## Saved entries

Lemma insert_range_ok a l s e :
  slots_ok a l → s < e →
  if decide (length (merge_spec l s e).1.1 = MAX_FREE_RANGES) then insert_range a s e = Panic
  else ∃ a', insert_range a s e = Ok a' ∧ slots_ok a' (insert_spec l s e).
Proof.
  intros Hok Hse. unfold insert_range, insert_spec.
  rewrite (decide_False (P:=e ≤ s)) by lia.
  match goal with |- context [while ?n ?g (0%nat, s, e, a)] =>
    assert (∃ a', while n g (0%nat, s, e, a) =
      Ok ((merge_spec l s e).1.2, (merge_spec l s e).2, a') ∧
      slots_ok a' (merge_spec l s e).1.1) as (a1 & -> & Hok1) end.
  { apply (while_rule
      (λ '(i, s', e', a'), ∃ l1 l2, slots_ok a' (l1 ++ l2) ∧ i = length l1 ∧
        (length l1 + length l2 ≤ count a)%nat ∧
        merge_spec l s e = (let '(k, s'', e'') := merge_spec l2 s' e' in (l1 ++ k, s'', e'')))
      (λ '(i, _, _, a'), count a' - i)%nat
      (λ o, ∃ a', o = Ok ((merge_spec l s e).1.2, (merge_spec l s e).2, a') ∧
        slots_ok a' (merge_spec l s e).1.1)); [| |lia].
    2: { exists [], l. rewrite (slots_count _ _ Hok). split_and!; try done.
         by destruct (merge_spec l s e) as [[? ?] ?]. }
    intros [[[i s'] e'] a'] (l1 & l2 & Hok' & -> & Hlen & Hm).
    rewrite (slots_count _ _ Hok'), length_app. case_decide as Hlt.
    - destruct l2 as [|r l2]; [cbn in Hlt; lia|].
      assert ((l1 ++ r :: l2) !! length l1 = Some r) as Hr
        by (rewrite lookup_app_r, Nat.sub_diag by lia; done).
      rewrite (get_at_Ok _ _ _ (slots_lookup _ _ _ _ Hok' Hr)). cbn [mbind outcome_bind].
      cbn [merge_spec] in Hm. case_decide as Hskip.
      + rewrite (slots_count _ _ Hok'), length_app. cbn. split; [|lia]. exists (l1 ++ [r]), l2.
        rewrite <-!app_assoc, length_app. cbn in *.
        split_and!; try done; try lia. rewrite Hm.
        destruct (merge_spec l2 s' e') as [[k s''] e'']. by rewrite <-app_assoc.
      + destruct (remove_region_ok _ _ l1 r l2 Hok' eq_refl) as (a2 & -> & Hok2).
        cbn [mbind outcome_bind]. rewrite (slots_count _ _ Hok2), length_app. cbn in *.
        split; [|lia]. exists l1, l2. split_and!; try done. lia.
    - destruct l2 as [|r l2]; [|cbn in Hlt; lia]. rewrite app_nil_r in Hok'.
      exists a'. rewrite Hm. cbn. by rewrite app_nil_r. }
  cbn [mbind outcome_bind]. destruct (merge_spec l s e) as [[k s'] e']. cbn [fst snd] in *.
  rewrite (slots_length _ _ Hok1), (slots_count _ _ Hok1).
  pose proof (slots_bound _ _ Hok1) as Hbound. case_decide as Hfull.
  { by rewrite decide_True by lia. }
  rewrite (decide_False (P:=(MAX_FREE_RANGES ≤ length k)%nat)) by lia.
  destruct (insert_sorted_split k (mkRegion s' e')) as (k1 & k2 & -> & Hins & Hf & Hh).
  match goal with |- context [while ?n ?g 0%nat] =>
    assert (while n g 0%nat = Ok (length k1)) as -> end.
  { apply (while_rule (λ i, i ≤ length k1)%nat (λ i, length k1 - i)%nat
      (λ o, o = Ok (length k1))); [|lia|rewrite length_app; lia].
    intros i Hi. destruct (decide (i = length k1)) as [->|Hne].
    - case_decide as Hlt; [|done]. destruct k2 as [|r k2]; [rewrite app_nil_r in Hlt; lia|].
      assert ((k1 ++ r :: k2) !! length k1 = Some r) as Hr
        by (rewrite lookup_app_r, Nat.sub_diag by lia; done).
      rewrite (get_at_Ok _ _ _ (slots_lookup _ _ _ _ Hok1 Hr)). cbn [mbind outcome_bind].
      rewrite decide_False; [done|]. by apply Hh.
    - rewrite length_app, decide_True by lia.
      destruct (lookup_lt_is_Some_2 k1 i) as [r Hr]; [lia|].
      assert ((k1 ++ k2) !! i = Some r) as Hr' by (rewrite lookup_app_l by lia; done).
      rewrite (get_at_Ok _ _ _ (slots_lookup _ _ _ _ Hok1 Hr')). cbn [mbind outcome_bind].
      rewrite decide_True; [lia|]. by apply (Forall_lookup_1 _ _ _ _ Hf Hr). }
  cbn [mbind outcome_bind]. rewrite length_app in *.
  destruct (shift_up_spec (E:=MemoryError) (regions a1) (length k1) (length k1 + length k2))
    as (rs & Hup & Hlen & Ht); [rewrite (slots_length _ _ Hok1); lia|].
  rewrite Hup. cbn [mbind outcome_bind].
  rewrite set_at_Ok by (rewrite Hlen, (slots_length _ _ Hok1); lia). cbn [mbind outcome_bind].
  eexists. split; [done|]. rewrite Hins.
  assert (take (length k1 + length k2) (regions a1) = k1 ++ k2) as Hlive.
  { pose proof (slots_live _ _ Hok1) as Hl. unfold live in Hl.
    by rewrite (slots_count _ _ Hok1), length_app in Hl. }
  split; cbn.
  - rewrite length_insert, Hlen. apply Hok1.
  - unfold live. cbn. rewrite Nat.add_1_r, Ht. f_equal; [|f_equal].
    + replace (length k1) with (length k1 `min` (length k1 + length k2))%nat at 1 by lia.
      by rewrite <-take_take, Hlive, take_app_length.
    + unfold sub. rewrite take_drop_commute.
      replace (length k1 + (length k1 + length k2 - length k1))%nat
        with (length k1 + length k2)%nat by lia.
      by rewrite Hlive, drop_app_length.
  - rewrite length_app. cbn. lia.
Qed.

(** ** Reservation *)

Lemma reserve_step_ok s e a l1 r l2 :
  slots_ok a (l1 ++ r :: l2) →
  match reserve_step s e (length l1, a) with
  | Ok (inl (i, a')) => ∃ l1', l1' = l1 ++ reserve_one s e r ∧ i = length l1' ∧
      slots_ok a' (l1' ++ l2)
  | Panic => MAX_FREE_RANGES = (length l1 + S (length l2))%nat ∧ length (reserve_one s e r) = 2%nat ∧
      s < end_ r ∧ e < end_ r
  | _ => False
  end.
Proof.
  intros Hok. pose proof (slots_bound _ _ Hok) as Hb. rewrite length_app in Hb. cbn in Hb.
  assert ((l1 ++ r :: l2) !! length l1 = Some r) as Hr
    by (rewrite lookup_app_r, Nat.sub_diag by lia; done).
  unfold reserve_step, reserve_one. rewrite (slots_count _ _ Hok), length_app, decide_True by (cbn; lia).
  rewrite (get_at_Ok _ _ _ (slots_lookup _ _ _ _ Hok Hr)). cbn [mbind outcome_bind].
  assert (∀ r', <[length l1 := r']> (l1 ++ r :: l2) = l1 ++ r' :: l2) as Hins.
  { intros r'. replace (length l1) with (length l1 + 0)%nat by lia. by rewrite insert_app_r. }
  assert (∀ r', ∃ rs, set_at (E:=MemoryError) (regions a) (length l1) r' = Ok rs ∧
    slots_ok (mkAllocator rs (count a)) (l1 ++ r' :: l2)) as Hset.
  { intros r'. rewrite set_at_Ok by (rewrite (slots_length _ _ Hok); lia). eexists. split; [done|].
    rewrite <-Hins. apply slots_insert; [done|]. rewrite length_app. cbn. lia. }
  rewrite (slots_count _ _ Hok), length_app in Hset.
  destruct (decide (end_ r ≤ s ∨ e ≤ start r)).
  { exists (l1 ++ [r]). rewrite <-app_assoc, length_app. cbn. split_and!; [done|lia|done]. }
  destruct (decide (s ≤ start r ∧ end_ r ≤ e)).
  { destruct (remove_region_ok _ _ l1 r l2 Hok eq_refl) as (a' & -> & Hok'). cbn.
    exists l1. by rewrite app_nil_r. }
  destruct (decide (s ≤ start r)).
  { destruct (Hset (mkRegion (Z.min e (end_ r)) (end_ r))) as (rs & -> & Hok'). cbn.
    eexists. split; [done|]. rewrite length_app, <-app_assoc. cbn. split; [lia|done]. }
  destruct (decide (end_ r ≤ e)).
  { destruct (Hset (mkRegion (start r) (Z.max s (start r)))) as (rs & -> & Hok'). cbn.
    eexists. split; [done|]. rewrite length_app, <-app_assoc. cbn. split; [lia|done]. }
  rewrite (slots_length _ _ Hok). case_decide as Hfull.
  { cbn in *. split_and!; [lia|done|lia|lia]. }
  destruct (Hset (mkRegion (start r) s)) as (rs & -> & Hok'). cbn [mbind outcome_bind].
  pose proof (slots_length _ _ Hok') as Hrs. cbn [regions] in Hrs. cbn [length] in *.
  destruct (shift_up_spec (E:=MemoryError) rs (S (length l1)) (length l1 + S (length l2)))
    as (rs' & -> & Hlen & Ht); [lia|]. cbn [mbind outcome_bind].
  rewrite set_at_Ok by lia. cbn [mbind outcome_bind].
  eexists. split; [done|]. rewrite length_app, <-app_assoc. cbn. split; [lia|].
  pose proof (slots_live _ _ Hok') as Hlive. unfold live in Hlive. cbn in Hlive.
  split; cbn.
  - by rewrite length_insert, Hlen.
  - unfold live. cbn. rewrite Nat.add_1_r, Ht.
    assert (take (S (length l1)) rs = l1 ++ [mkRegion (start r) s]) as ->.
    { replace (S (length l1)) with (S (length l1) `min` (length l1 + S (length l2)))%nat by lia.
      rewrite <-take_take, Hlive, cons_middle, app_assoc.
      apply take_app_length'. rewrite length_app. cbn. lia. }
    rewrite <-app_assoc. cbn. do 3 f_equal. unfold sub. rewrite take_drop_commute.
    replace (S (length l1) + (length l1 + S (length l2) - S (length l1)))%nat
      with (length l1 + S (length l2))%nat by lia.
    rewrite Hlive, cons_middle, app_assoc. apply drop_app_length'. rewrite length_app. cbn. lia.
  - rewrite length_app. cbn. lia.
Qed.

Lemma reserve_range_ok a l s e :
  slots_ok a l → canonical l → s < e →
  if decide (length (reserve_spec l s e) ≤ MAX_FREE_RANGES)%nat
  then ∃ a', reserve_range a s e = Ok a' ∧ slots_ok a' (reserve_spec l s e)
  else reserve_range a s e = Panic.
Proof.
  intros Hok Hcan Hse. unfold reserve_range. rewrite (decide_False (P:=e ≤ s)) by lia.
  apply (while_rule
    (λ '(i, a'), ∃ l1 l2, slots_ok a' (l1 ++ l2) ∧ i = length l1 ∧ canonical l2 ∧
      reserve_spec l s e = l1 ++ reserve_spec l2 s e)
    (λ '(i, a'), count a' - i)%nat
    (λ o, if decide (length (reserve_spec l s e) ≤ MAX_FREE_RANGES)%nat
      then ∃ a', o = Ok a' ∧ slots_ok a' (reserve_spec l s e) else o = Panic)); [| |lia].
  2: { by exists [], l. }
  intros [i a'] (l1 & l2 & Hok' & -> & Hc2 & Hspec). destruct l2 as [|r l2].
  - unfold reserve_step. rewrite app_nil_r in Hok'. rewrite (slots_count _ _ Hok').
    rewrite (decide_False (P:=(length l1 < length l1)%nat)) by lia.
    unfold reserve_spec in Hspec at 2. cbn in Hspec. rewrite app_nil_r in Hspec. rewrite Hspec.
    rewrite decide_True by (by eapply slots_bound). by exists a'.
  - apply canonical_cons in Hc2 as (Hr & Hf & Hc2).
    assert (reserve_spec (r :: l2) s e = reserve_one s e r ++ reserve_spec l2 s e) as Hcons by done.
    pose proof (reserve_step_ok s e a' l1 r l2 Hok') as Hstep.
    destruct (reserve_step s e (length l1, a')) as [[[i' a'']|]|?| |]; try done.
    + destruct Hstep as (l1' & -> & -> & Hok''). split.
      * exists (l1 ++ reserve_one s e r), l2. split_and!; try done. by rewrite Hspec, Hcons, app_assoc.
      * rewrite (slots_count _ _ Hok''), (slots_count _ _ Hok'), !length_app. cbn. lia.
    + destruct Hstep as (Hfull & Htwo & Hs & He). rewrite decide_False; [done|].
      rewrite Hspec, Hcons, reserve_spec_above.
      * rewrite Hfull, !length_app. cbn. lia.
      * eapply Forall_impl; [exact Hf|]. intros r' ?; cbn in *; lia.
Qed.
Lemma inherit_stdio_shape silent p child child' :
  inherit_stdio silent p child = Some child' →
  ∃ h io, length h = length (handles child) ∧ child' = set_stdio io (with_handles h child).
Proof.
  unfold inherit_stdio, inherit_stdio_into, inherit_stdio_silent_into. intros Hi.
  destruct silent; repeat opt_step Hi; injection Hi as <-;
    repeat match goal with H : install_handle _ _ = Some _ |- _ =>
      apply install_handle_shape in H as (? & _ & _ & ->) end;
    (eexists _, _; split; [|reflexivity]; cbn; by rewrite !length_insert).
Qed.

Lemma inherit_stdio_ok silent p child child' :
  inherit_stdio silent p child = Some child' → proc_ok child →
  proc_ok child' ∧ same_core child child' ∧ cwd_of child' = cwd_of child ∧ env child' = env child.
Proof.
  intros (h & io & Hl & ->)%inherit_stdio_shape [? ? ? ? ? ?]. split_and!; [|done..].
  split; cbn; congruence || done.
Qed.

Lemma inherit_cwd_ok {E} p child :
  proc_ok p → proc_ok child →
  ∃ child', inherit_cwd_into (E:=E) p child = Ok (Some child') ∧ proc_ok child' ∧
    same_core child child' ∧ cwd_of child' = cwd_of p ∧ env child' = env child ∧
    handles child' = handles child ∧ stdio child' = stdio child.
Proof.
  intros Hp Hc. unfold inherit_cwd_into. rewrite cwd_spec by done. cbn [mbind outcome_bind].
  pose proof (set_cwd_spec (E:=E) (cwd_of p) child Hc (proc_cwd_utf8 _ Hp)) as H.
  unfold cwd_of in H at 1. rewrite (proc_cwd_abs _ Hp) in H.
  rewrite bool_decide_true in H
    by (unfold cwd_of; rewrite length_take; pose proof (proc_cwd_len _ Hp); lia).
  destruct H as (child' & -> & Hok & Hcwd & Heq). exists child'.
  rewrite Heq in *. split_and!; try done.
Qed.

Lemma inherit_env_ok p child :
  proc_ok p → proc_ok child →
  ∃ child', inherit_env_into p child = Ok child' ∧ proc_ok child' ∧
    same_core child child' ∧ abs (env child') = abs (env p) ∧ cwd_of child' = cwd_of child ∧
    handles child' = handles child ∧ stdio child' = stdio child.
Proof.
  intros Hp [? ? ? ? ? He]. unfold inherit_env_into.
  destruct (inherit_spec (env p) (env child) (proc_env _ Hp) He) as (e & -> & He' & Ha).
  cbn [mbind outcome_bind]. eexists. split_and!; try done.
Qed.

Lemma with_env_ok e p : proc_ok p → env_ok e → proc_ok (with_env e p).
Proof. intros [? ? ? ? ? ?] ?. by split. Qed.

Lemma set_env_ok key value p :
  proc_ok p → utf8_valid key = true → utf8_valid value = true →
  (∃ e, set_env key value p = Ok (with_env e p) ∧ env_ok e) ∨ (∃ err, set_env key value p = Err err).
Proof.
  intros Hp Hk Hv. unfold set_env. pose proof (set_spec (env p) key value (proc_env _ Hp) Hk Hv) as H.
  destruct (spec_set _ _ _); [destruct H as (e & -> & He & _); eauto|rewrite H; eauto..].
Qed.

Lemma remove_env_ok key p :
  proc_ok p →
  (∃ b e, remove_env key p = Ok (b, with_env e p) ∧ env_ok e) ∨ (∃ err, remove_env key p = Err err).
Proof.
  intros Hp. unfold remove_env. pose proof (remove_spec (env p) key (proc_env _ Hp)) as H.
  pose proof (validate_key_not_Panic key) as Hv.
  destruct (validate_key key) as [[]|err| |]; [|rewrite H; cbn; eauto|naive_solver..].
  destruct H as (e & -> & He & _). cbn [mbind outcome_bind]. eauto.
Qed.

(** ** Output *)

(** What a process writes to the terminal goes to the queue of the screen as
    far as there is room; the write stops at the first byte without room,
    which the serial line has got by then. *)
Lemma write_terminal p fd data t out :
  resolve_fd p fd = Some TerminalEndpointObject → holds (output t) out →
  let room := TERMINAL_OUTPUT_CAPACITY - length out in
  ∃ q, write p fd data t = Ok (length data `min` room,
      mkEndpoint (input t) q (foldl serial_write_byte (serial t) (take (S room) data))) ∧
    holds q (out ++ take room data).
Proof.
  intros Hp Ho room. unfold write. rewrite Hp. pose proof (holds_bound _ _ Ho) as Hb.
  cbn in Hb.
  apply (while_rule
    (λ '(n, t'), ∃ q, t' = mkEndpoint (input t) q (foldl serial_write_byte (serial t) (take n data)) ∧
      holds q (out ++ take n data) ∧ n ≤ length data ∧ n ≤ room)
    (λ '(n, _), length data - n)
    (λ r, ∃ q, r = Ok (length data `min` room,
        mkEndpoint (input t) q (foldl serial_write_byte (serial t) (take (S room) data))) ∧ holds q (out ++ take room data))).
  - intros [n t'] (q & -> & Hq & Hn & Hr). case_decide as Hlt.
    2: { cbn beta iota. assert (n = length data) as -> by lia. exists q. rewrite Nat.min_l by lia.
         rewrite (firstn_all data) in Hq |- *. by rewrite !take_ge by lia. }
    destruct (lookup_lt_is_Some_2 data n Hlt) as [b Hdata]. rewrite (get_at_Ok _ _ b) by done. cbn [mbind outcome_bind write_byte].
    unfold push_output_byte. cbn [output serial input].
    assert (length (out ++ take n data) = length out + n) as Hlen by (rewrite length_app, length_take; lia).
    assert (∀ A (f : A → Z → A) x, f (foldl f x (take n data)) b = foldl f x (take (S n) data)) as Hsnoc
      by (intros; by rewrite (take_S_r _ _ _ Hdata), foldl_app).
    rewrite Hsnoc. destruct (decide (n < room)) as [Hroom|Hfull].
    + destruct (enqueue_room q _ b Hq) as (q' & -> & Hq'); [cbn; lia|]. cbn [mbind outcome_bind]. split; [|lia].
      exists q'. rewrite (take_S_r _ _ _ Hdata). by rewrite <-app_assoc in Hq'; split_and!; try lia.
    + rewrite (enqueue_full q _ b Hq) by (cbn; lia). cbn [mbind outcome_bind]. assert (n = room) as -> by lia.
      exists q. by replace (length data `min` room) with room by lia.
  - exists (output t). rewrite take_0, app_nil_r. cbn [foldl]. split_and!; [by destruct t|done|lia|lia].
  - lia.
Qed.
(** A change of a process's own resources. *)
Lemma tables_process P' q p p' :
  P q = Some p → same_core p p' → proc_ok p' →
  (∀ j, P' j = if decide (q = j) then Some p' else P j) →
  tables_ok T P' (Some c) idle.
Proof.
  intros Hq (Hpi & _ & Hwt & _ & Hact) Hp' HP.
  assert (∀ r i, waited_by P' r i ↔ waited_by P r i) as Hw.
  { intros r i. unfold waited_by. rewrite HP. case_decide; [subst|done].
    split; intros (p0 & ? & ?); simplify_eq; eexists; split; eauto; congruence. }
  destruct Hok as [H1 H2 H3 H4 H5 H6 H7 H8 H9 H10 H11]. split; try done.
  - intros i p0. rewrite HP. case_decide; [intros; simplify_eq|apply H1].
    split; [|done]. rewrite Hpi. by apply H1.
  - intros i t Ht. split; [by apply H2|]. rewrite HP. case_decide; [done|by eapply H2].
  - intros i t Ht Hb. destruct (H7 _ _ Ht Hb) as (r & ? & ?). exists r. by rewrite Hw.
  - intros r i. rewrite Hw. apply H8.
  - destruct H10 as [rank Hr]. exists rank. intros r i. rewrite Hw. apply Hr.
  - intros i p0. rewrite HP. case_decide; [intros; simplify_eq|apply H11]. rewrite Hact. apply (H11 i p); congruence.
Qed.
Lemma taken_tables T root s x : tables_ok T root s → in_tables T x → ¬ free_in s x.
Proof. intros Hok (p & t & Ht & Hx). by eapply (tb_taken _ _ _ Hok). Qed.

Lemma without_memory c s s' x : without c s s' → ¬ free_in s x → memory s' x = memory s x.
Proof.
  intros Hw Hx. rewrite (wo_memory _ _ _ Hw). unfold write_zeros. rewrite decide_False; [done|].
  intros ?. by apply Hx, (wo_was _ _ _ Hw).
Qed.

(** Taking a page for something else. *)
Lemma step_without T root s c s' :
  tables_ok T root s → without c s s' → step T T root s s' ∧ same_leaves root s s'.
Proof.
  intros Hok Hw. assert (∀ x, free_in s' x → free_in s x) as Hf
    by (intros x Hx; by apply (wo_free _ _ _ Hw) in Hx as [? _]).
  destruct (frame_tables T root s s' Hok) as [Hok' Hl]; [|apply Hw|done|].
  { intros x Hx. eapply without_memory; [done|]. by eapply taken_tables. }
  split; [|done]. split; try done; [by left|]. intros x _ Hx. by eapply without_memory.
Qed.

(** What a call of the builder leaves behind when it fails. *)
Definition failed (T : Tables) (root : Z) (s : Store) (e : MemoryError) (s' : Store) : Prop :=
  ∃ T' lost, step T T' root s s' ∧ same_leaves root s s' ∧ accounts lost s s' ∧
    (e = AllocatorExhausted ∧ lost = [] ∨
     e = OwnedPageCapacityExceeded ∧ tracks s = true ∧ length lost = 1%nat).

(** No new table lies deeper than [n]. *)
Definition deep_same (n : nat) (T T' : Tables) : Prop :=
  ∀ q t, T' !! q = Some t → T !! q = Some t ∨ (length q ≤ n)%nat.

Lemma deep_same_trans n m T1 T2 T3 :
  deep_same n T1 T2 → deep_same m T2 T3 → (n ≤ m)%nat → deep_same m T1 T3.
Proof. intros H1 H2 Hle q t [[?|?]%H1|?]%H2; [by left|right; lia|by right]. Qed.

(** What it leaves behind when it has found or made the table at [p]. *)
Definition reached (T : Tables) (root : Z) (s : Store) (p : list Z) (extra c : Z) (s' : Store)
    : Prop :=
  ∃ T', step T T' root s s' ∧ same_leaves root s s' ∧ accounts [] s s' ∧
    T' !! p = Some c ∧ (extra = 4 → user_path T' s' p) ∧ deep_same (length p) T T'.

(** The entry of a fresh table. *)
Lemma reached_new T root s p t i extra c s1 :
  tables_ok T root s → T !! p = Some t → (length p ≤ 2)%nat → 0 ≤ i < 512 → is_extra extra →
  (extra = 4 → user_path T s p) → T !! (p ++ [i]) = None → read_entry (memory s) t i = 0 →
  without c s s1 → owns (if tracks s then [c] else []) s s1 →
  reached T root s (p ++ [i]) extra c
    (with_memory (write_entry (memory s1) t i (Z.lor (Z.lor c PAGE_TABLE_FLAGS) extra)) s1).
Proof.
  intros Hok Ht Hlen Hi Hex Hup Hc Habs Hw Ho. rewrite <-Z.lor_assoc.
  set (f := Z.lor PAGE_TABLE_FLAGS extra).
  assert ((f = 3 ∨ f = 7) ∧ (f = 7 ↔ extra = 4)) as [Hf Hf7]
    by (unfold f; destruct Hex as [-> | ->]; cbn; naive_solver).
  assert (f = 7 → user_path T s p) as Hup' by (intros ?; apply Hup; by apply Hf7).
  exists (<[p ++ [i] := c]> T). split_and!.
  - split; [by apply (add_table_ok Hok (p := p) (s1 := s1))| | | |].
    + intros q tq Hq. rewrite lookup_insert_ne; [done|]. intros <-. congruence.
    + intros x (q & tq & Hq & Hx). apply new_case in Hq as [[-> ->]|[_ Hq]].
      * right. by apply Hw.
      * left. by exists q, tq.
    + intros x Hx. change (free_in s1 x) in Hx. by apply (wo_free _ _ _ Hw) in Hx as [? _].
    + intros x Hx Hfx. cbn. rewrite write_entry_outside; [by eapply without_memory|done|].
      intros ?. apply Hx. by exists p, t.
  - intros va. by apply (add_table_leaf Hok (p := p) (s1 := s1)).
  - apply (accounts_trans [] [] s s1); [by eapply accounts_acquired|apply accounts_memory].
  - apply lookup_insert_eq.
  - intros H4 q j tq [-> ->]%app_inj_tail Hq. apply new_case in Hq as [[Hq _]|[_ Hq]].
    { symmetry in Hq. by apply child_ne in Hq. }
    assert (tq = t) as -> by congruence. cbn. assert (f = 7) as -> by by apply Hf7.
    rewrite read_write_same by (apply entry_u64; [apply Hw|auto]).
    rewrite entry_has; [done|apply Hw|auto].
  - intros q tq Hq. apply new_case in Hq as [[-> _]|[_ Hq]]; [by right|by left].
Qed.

## Description of the task
Starting at the line that contains "[intros; simplify_eq|apply H1]." and stopping after the line that contains "- intros r i. rewrite Hw. apply H8.", write out every line exactly as it appears above, and no other line.

## Answer to the problem
  - intros i p0. rewrite HP. case_decide; [intros; simplify_eq|apply H1].
    split; [|done]. rewrite Hpi. by apply H1.
  - intros i t Ht. split; [by apply H2|]. rewrite HP. case_decide; [done|by eapply H2].
  - intros i t Ht Hb. destruct (H7 _ _ Ht Hb) as (r & ? & ?). exists r. by rewrite Hw.
  - intros r i. rewrite Hw. apply H8.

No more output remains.